Paylaş
Yazılarımı dikkatle okuduğunu söyledi, “Bugünkü yazınızda sosyal demokrat ilkelerimizin içinin doldurulması gerektiğini belirtmişsiniz” diyerek devam etti:
“Evet bunu yapacağız. Doğru söylüyorsunuz, rahmetli Ecevit liderliğindeki Ortanın Solu hareketinin bir özelliği de teorik çalışmalar yapmasıydı. Sayın Sencer Ayata’yı görevlendirdim. Tabandan tavana bir program çalışması yapacağız, hazırlıklarına başladık. En geniş kitlelerin görüşlerini alacağız. Alman, Fransız, İngiliz sosyal demokrat partilerinin programlarını getirttik. Onları da inceleyeceğiz. Son şeklini program kurultayımızda vereceğiz.”
Ecevit’in yaptığı gibi, Kemal Kılıçdaroğlu da görüşlerini ortaya koyan bir kitap yazacak mı?
“Evet yazacağım. Esasları zihnimde mevcut. Fakat program çalışmamız tamamlandıktan sonra kaleme alacağım kitabımı.”
CHP’ye taze kan?
Kılıçdaroğlu’na “Sencer Ayata bu işi yapacak çok isabetli bir tercihtir” demekten kendimi alamadım. Sosyolog Ayata’nın akademik çalışmalarını biliyorum. Türkiye’nin toplumsal yapısındaki değişmeyi ve bilhassa Anadolu’da yükselmekte olan orta sınıfın önemini çok iyi gören bir akademisyendir.
Kılıçdaroğlu ile görüştükten sonra Ayata’yı aradım. “Ben yeni programı yazmayacağım, programın oluşmasını örgütleyeceğim” dedi. Bunun için bölge toplantıları yaparak bütün kesimlerin görüşlerini alacaklarını, partiye hizmeti geçmiş olanları dinleyeceklerini belirtti. “Bütün entelektüel dünya ile temas kuracaklarını” da vurguladı.
CHP, Sosyalist Enternasyonel’de bile sorunlar yaşamıştı. Şimdi Sencer Ayata şunları söylüyor:
“Batı merkezli düşüneceğiz, ama aynı zamanda gelişmekte olan ülkelere bakacağız. Brezilya tecrübesi, Ortadoğu, Türk dünyası, Balkanlar, bunlarla ilişkilerimizi geliştireceğiz...”
Bunlar ne demek? CHP’nin bugüne kadar yabancı kaldığı kesimlere, eleştirel aydınlara ve coğrafyalara açılması demek...

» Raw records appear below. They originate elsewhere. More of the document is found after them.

(** * PR-agent: intent classification and stateless workflow continuation

    A shallow embedding of the three Lambda handlers of the repository

      - [Gateway]  GitHub-PR-Risk-Reviewer/lambda_function.py
      - [Brain]    PR-Agent-Brain-Simple/lambda_function.py
      - [Writer]   PR-Agent-GitHub-Writer/lambda_function.py

    Conventions of the embedding.

    - Text.  A Python [str] is a [list ascii], read as a sequence of code
      points below 256; the character classes ([\s], [\w], [\d],
      [str.isalnum], [str.lower]) are Python's on that range.  Glyphs
      outside the range occur only as decoration in the fixed comment
      templates of the source; there they are written as their UTF-8 bytes.
      Beyond the range Python differs in one respect that matters here:
      under [re.IGNORECASE] the letters i, s and k of a pattern are also
      matched by U+0130, U+0131, U+017F and U+212A.  A statement about the
      shape of what a pattern captures therefore carries the hypothesis
      that its text is ASCII ([is_ascii_text]).
    - Regular expressions.  Every pattern of the source is transcribed as a
      term of [re] and run by one backtracking matcher that follows the
      priorities of Python's [re] module (greedy and lazy repetition, ordered
      alternation, leftmost match).
    - Effects.  A handler is a [prog]: a tree of external calls
      ([urlopen], [invoke]) whose continuation receives either the
      reply or the exception raised by the call; [try_except] is Python's
      [try ... except Exception].  [run] plays a program against a [world]
      (the replies may depend on the calls made so far) and returns the
      result together with the trace of calls.  [print] is not modelled.
    - Events and replies are typed as the hosting services send them; a
      reply of another shape raises at the point where it is read.  The
      content of the backend's answer is not read by [call_groq_api]: it
      is passed on as it is and fails where a caller uses it as text. *)

From stdpp Require Import gmap strings.
From Stdlib Require Import String Ascii.
From Stdlib Require Import List Bool Arith ZArith NArith Lia.
Import ListNotations.

Set Implicit Arguments.

(** ** Text *)

Definition str := list ascii.

Definition py (x : string) : str := list_ascii_of_string x.
Arguments py x%_string.

Definition code (c : ascii) : N := N_of_ascii c.

Definition between (lo hi : N) (c : ascii) : bool :=
  (lo <=? code c)%N && (code c <=? hi)%N.

Definition is_char (a c : ascii) : bool := Ascii.eqb a c.

(** [str.isspace] and the class [\s]: TAB..CR, FS..US, space, NEL, NBSP. *)
Definition is_space (c : ascii) : bool :=
  between 9 13 c || between 28 32 c || (code c =? 133)%N || (code c =? 160)%N.

Definition is_digit (c : ascii) : bool := between 48 57 c.

Definition is_ascii_upper (c : ascii) : bool := between 65 90 c.
Definition is_ascii_lower (c : ascii) : bool := between 97 122 c.
Definition is_ascii_alnum (c : ascii) : bool :=
  is_digit c || is_ascii_upper c || is_ascii_lower c.

(** [str.isalnum] on one character: letters, decimal digits, and the
    superscripts, fractions and ordinal indicators of the upper half. *)
Definition is_alnum (c : ascii) : bool :=
  is_ascii_alnum c
  || (code c =? 170)%N || between 178 179 c || (code c =? 181)%N
  || between 185 186 c || between 188 190 c
  || between 192 214 c || between 216 246 c || between 248 255 c.

(** The class [\w]. *)
Definition is_word (c : ascii) : bool := is_alnum c || is_char "_" c.

Definition lower_char (c : ascii) : ascii :=
  if is_ascii_upper c || between 192 214 c || between 216 222 c
  then ascii_of_N (code c + 32) else c.

Definition lower (s : str) : str := map lower_char s.

(** [str.upper]: sharp s becomes "SS"; the capitals of micro sign and of
    y with diaeresis lie outside the range and these two are left as they
    are. *)
Definition upper_char (c : ascii) : str :=
  if is_ascii_lower c || between 224 246 c || between 248 254 c
  then [ascii_of_N (code c - 32)]
  else if (code c =? 223)%N then py "SS" else [c].

Definition upper (s : str) : str := flat_map upper_char s.

Fixpoint str_eqb (a b : str) : bool :=
  match a, b with
  | [], [] => true
  | x :: a', y :: b' => Ascii.eqb x y && str_eqb a' b'
  | _, _ => false
  end.

Fixpoint startswith (p s : str) : bool :=
  match p, s with
  | [], _ => true
  | a :: p', b :: s' => Ascii.eqb a b && startswith p' s'
  | _ :: _, [] => false
  end.

Definition endswith (p s : str) : bool := startswith (rev p) (rev s).

(** [needle in hay]. *)
Fixpoint contains (needle hay : str) : bool :=
  startswith needle hay
  || match hay with
     | [] => false
     | _ :: t => contains needle t
     end.

(** [s.replace(old, new)] for a non-empty [old]. *)
Fixpoint replace_fuel (fuel : nat) (old new s : str) : str :=
  match fuel with
  | O => s
  | S fuel' =>
      match s with
      | [] => []
      | c :: t =>
          if startswith old s
          then new ++ replace_fuel fuel' old new (skipn (length old) s)
          else c :: replace_fuel fuel' old new t
      end
  end.

Definition replace (old new s : str) : str :=
  replace_fuel (length s) old new s.

(** The part of [s] after, and before, the first occurrence of [sep];
    [s.split(sep)[1]] is [before_first sep] of [after_first sep]. *)
Fixpoint after_first (sep s : str) : option str :=
  if startswith sep s then Some (skipn (length sep) s)
  else match s with
       | [] => None
       | _ :: t => after_first sep t
       end.

Fixpoint before_first (sep s : str) : str :=
  if startswith sep s then []
  else match s with
       | [] => []
       | c :: t => c :: before_first sep t
       end.

Fixpoint lstrip (s : str) : str :=
  match s with
  | c :: t => if is_space c then lstrip t else s
  | [] => []
  end.

Definition strip (s : str) : str := rev (lstrip (rev (lstrip s))).

(** [s.split()]: maximal runs of non-whitespace. *)
Fixpoint split_ws_aux (cur : str) (s : str) : list str :=
  match s with
  | [] => match cur with [] => [] | _ => [rev cur] end
  | c :: t =>
      if is_space c
      then match cur with
           | [] => split_ws_aux [] t
           | _ => rev cur :: split_ws_aux [] t
           end
      else split_ws_aux (c :: cur) t
  end.

Definition split_ws (s : str) : list str := split_ws_aux [] s.

Fixpoint join (sep : str) (l : list str) : str :=
  match l with
  | [] => []
  | [x] => x
  | x :: t => x ++ sep ++ join sep t
  end.

(** Decimal printing, [str(n)] for an integer. *)
Definition digit_char (d : N) : ascii := ascii_of_N (48 + d).

Fixpoint dec_fuel (fuel : nat) (n : N) (acc : str) : str :=
  match fuel with
  | O => acc
  | S fuel' =>
      let acc' := digit_char (n mod 10) :: acc in
      if (n <? 10)%N then acc' else dec_fuel fuel' (n / 10) acc'
  end.

Definition str_of_N (n : N) : str := dec_fuel (S (N.to_nat (N.log2 n))) n [].

Definition str_of_Z (z : Z) : str :=
  match z with
  | Zneg p => "-"%char :: str_of_N (Npos p)
  | _ => str_of_N (Z.to_N z)
  end.

(** ** Regular expressions *)

Inductive re : Type :=
| Eps
| Chr (p : ascii -> bool)
| Seq (a b : re)
| Alt (a b : re)
| Opt (a : re)
| Rep (greedy : bool) (p : ascii -> bool) (lo : nat) (hi : option nat)
| Grp (n : nat) (a : re)
| Bol
| Eol
| Wordb.

(** A position in the subject: the text before it (nearest character
    first), the text after it, and the groups captured so far. *)
Record mstate : Type := MState {
  before : str;
  rest : str;
  caps : list (nat * str)
}.

Definition can_more (hi : option nat) : bool :=
  match hi with
  | Some O => false
  | _ => true
  end.

Fixpoint rep_greedy (p : ascii -> bool) (lo : nat) (hi : option nat)
    (bef rst : str) (cs : list (nat * str))
    (k : mstate -> option mstate) {struct rst} : option mstate :=
  let stop := if (lo =? 0)%nat then k (MState bef rst cs) else None in
  match rst with
  | c :: rst' =>
      if p c && can_more hi
      then match rep_greedy p (pred lo) (option_map pred hi) (c :: bef) rst' cs k with
           | Some r => Some r
           | None => stop
           end
      else stop
  | [] => stop
  end.

Fixpoint rep_lazy (p : ascii -> bool) (lo : nat) (hi : option nat)
    (bef rst : str) (cs : list (nat * str))
    (k : mstate -> option mstate) {struct rst} : option mstate :=
  let more :=
    match rst with
    | c :: rst' =>
        if p c && can_more hi
        then rep_lazy p (pred lo) (option_map pred hi) (c :: bef) rst' cs k
        else None
    | [] => None
    end in
  if (lo =? 0)%nat
  then match k (MState bef rst cs) with
       | Some r => Some r
       | None => more
       end
  else more.

Definition at_eol (rst : str) : bool :=
  match rst with
  | [] => true
  | [c] => is_char "010" c
  | _ => false
  end.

Ne ölçüde başarırlar bilmiyorum ama bu çabayı önemsiyorum. Bir siyasi hareket, hem beşeri, hem zihni taze kanı ancak böyle alabilir. CHP kapalı kaldığı için oksijensiz de kalmıştı!
İş diliyle konuşmak
Siyaset polemiksiz olmaz. Fakat bizde polemikler sık sık ölçüyü aşıyor. Bunları önemsemiyorum. Halkın da önemsediğini sanmıyorum.
Önemli olan ortaya geniş kitlelerin benimseyebileceği bir program koymaktır. Gelişmiş ülkelerde de seçmenler parti programlarını pek okumazlar ama partilerin ve liderlerin bıraktığı izlenim ve bilhassa icraat kapasitesi halkta bir kanaat uyandırır ve sandıktan ona göre oy çıkar.
CHP’nin yenilenmesini ortaya koymak üzere ‘kitap’ yazılması önemlidir. Batı solunda da vardır bu ‘kitap’ geleneği... Bu yetmez tabii. CHP, öteden beri kitlelerde icraat partisi izlenimi veremiyor, daha çok siyasi ve ideolojik retorikle tanınıyor. Bunu rahmetli Metin Toker de yazmıştı. Deniz Baykal “Siyasal Katılma” adlı doçentlik tezinde akademik düzeyde anlatır bu gerçeği.
Fakat ay başında çalışanların ücretini ödeyecek bir KOBİ sahibi, yahut ürününü pazarlayacak bir çiftçi “Bunlar işi biliyorlar, bunlar ülkeyi yönetebilir” diye düşünmedikçe en iyi ‘kitap’ etkisiz kalır şüphesiz.
Kitap elbette önemli fakat iş ve icraat diliyle konuşmak da çok önemli.